First quarter 2018 revenue

The Christian Dior group recorded revenue of 10.9 billion Euros for the first quarter 2018, an increase of 5% *. Organic growth was 14% * compared to the same period of 2017, an increase to which all business groups contributed. It was 16% * excluding the impact of the termination of the Hong Kong International Airport concession at the end of 2017. Asia, the United States and Europe experienced good growth.

Revenue by business group for the Christian Dior group were as follows:

 

 

 

(in million euros)
 

 

Q1 2018
 

 

Q1 2017
Change at actual exchange rates  

Organic growth(a)
         
Wines and Spirits 1,195 1,196 0% +10%
Fashion and Leather Goods (b) 4,270 3,911 +9% +16%
Perfumes and Cosmetics 1,500 1,395 +8% +17%
Watches and Jewelry 959 879 +9% +20%
Selective Retailing 3,104 3,154 -2% +9% (c)
Other activities and eliminations (174) (155) - -
         
Total 10,854 10,380 +5% +14% (d)
  1. On a constant consolidation scope and currency basis
  2. Including Christian Dior Couture
  3. + 16% excluding the termination of the Hong Kong International Airport concession
  4. Exchange rate impact: -10 %; impact of changes in scope: +1 % *

The Wines & Spirits business group recorded organic revenue growth of 10% in the first quarter of 2018. Champagne volumes rose by 1% over last year, driven by its main markets and Prestige cuvées grew the fastest over the period. In a context of supply constraints, Hennessy cognac volumes increased by 5% while maintaining its high quality. China and the United States posted growth in line with the trends seen in the second half of 2017.

* The growth rates achieved by Christian Dior group in the first quarter of 2018 differ from those of LVMH because, in the first quarter of 2017, Christian Dior Couture was not yet included in LVMH's scope of consolidation.

The Fashion & Leather Goods business group achieved organic revenue growth of 16% in the first quarter of 2018. Driven by its continued strong creative dynamic in all its businesses, Louis Vuitton made a remarkable start to the year. Its latest fashion show at the Louvre museum in Paris received a warm welcome. Virgil Abloh was named Men's Artistic Director. Christian Dior Couture, which was integrated into the Fashion and Leather Goods business group in July 2017, turned in an excellent performance and appointed Kim Jones as Artistic Director of Dior Homme. Fendi and Loro Piana grew rapidly in ready-to-wear and shoes. Hedi Slimane has joined Céline as Artistic, Creative and Image Director. The other Maisons continued to progress.

In Perfumes & Cosmetics, organic revenue increased 17% in the first quarter of 2018. Parfums Christian Dior once again saw strong growth momentum, fueled by the continued vitality of its iconic perfumes J'adore and Miss Dior, and by the continued success of Sauvage. Makeup and skincare also contributed to the superb performance of the brand. Guerlain benefited from the roll-out of the new Mon Guerlain perfume and from its significant advances in skincare, particularly its Abeille Royale range. Parfums Givenchy, Benefit and Fresh saw sustained growth, as did Fenty Beauty by Rihanna, which was launched in 2017 and has been an exceptional success.
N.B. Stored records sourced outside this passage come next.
(** * TorchDynamo frame conversion: a shallow embedding

    The development follows [torchdynamo/convert_frame.py],
    [torchdynamo/eval_frame.py] and [torchdynamo/config.py].

    Python objects are referred to by their identity ([id(obj)], a [nat]);
    dictionaries keyed by identity are [gmap nat _], sets of identities are
    [gset nat].  Code that raises returns a [res]; code that mutates the
    process-wide registries threads an explicit state. *)

From Stdlib Require Import ZArith String List Bool Lia.
From stdpp Require Import base option gmap sets list strings.

Local Open Scope string_scope.
Local Open Scope list_scope.

(* ===================================================================== *)
(** * Exceptions and results *)
(* ===================================================================== *)

(** The exception classes the frame converter distinguishes.
    [OtherException] stands for any other subclass of [Exception] (its
    class name is kept: [KeyError], [IndexError], [AttributeError],
    [RecursionError], ...), [BaseExceptionOnly] for a class that derives
    from [BaseException] but not from [Exception] ([KeyboardInterrupt],
    [SystemExit], [GeneratorExit]), which no [except Exception] clause
    catches.

    An [Unsupported] carries its [real_stack], the list of frame summaries
    of user code that the tracer appends to while the exception passes
    through it; it is the class whose instances have that attribute. *)
Inductive exn : Type :=
  | Unsupported (msg : string) (real_stack : list nat)
  | TorchRuntimeError
  | BackendCompilerFailed
  | AssertionError
  | InternalTorchDynamoError
  | RestartAnalysis
  | SkipFrame
  | RuntimeError (msg : string)
  | OtherException (cls : string)
  | BaseExceptionOnly (cls : string).

#[global] Instance exn_eq_dec : EqDecision exn.
Proof. solve_decision. Defined.

(** [isinstance(e, Exception)]: what an [except Exception] clause catches. *)
Definition is_exception (e : exn) : bool :=
  match e with
  | BaseExceptionOnly _ => false
  | _ => true
  end.

(** [exc.real_stack] when [hasattr(exc, "real_stack")]. *)
Definition real_stack_of (e : exn) : option (list nat) :=
  match e with
  | Unsupported _ real_stack => Some real_stack
  | _ => None
  end.

(** Outcome of a Python call: a value is returned or an exception raised. *)
Inductive res (A : Type) : Type :=
  | Ret (a : A)
  | Raise (e : exn).
Arguments Ret {A} a.
Arguments Raise {A} e.

(** Modelled from the spec: [exc.unimplemented] is defined in
    [torchdynamo/exc.py], which is not part of the sources at hand; the
    spec says that such rejections are [Unsupported].  The exception is
    new: no frame of user code has been recorded in its [real_stack]. *)
Definition unimplemented {A : Type} (msg : string) : res A :=
  Raise (Unsupported msg []).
In the first quarter of 2018, the Watches & Jewelry business group recorded organic revenue growth of 20%. Bvlgari enjoyed an excellent performance and continues to gain market share thanks to the strength of its iconic lines Serpenti, B.Zero1, Diva and Octo. Chaumet unveiled its new high-end jewelry collection. The innovative products presented by the Group's watch brands at the Baselworld Watch and Jewelry Fair were very well received, including Hublot's Big Bang Sapphire Tourbillon, Bvlgari's Octo Finissimo Automatic Tourbillon and new models in the iconic Monaco and Carrera lines at TAG Heuer and Defy at Zenith.

In Selective Retailing, organic revenue rose 9% in the first quarter of 2018 or 16% excluding the termination of the Hong Kong International Airport concession. Sephora continued to gain market share around the world, offering an ever more innovative and interactive experience to its customers. The new store concept continued its roll-out, particularly in France with the inauguration in the first quarter of a flagship store in the Saint-Lazare district of Paris. Online sales grew rapidly all over the world. DFS enjoyed an excellent start to the year, performing particularly well in the T Gallerias in Hong Kong and Macao. With an offering adapted to suit the demands of international travelers, the recently opened stores in Cambodia and Italy also showed strong performance.

In the buoyant environment of the beginning of this year, albeit marked by unfavorable exchange rates and geopolitical uncertainties, the Christian Dior group will continue to focus its efforts on developing its brands, maintaining strict control over costs and targeting its investments on the quality, excellence and innovation of its products and their distribution. The Group will rely on the talent and motivation of its teams, the diversification of its businesses and the geographical balance of its revenue to reinforce, once again in 2018, its global leadership position in luxury goods.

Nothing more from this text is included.